### Material to process
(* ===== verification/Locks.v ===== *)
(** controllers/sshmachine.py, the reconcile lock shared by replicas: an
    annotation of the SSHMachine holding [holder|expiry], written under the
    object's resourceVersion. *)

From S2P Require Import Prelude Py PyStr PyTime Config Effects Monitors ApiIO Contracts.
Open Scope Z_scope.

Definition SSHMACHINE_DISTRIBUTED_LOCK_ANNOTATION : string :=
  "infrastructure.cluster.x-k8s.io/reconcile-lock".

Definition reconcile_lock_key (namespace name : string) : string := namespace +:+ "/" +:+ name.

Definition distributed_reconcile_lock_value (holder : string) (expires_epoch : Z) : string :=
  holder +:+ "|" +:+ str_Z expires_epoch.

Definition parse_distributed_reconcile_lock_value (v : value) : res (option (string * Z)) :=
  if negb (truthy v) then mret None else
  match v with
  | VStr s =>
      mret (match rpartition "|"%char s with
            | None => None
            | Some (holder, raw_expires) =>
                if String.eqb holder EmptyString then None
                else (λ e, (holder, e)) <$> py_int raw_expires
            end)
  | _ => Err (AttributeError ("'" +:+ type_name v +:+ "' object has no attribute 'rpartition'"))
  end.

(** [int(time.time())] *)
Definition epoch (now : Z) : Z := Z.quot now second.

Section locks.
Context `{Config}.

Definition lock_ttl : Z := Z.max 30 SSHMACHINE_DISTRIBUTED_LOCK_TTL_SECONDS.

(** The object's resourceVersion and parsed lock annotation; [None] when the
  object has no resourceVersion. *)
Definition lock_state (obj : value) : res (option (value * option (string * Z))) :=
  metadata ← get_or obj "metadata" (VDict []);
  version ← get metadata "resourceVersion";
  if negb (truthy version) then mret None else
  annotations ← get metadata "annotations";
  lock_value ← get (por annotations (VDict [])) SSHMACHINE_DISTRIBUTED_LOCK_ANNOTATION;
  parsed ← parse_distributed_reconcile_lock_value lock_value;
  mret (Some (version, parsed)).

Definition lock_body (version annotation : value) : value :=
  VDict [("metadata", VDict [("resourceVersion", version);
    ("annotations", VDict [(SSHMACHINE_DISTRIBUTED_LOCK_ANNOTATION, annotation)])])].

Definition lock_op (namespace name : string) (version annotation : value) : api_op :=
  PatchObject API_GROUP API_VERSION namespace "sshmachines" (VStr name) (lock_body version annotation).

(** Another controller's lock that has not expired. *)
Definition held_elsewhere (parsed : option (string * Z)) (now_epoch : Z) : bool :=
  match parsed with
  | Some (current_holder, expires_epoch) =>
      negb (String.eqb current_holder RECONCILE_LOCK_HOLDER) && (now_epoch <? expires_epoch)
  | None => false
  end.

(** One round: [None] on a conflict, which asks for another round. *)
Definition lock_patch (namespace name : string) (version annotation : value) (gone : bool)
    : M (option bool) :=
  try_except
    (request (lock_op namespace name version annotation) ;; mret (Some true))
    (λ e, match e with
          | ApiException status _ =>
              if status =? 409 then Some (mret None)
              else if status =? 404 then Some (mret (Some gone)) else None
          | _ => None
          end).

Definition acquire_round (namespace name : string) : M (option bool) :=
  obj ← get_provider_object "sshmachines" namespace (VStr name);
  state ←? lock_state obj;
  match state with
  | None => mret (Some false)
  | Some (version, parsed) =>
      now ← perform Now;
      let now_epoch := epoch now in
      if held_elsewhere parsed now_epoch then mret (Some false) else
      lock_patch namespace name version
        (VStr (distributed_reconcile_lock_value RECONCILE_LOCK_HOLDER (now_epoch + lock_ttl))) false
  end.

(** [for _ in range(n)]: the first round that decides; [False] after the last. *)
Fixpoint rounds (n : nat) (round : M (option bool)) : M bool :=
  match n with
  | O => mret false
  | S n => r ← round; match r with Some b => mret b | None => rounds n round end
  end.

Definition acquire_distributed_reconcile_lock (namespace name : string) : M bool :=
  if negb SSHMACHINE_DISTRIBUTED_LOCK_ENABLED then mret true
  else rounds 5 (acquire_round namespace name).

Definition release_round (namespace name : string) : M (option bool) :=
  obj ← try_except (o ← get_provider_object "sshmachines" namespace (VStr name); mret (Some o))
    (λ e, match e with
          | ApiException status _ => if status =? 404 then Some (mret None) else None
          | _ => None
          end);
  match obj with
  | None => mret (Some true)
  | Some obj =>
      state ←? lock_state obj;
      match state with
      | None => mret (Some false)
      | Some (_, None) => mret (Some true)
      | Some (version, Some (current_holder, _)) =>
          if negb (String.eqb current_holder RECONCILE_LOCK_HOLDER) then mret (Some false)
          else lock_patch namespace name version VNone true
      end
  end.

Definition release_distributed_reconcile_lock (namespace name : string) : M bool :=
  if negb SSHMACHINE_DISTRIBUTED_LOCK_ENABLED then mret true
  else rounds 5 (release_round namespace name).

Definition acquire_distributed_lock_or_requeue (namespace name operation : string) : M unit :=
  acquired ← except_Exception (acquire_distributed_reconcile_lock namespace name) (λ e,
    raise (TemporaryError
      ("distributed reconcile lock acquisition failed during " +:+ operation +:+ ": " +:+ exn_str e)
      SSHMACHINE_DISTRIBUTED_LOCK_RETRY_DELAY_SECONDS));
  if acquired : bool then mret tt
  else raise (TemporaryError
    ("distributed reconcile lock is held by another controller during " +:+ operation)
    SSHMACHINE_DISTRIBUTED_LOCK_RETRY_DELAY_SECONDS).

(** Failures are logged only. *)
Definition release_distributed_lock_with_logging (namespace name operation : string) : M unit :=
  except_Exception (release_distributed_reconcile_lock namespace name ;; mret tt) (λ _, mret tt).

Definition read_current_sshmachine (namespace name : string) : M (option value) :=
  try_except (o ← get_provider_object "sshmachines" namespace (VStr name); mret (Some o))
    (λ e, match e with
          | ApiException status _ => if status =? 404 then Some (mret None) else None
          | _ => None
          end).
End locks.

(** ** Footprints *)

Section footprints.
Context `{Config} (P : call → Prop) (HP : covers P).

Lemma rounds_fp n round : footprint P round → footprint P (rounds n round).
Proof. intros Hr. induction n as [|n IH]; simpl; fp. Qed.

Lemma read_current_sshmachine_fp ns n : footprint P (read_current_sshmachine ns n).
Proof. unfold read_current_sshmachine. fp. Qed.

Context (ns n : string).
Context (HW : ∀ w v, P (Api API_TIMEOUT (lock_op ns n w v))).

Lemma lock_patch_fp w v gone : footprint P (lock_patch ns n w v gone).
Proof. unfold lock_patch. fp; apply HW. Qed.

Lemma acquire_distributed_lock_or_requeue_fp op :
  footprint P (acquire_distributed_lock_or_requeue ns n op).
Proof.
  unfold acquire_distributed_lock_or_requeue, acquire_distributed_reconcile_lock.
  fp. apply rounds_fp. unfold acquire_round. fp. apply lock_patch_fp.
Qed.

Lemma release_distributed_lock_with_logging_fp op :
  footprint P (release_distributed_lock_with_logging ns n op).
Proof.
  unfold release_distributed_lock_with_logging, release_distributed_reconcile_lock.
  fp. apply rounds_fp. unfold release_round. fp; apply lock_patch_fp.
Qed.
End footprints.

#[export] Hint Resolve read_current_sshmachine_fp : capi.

### What you need to do
State how many lines of the records contain the word "match". Give that number alone.

### Expected output
11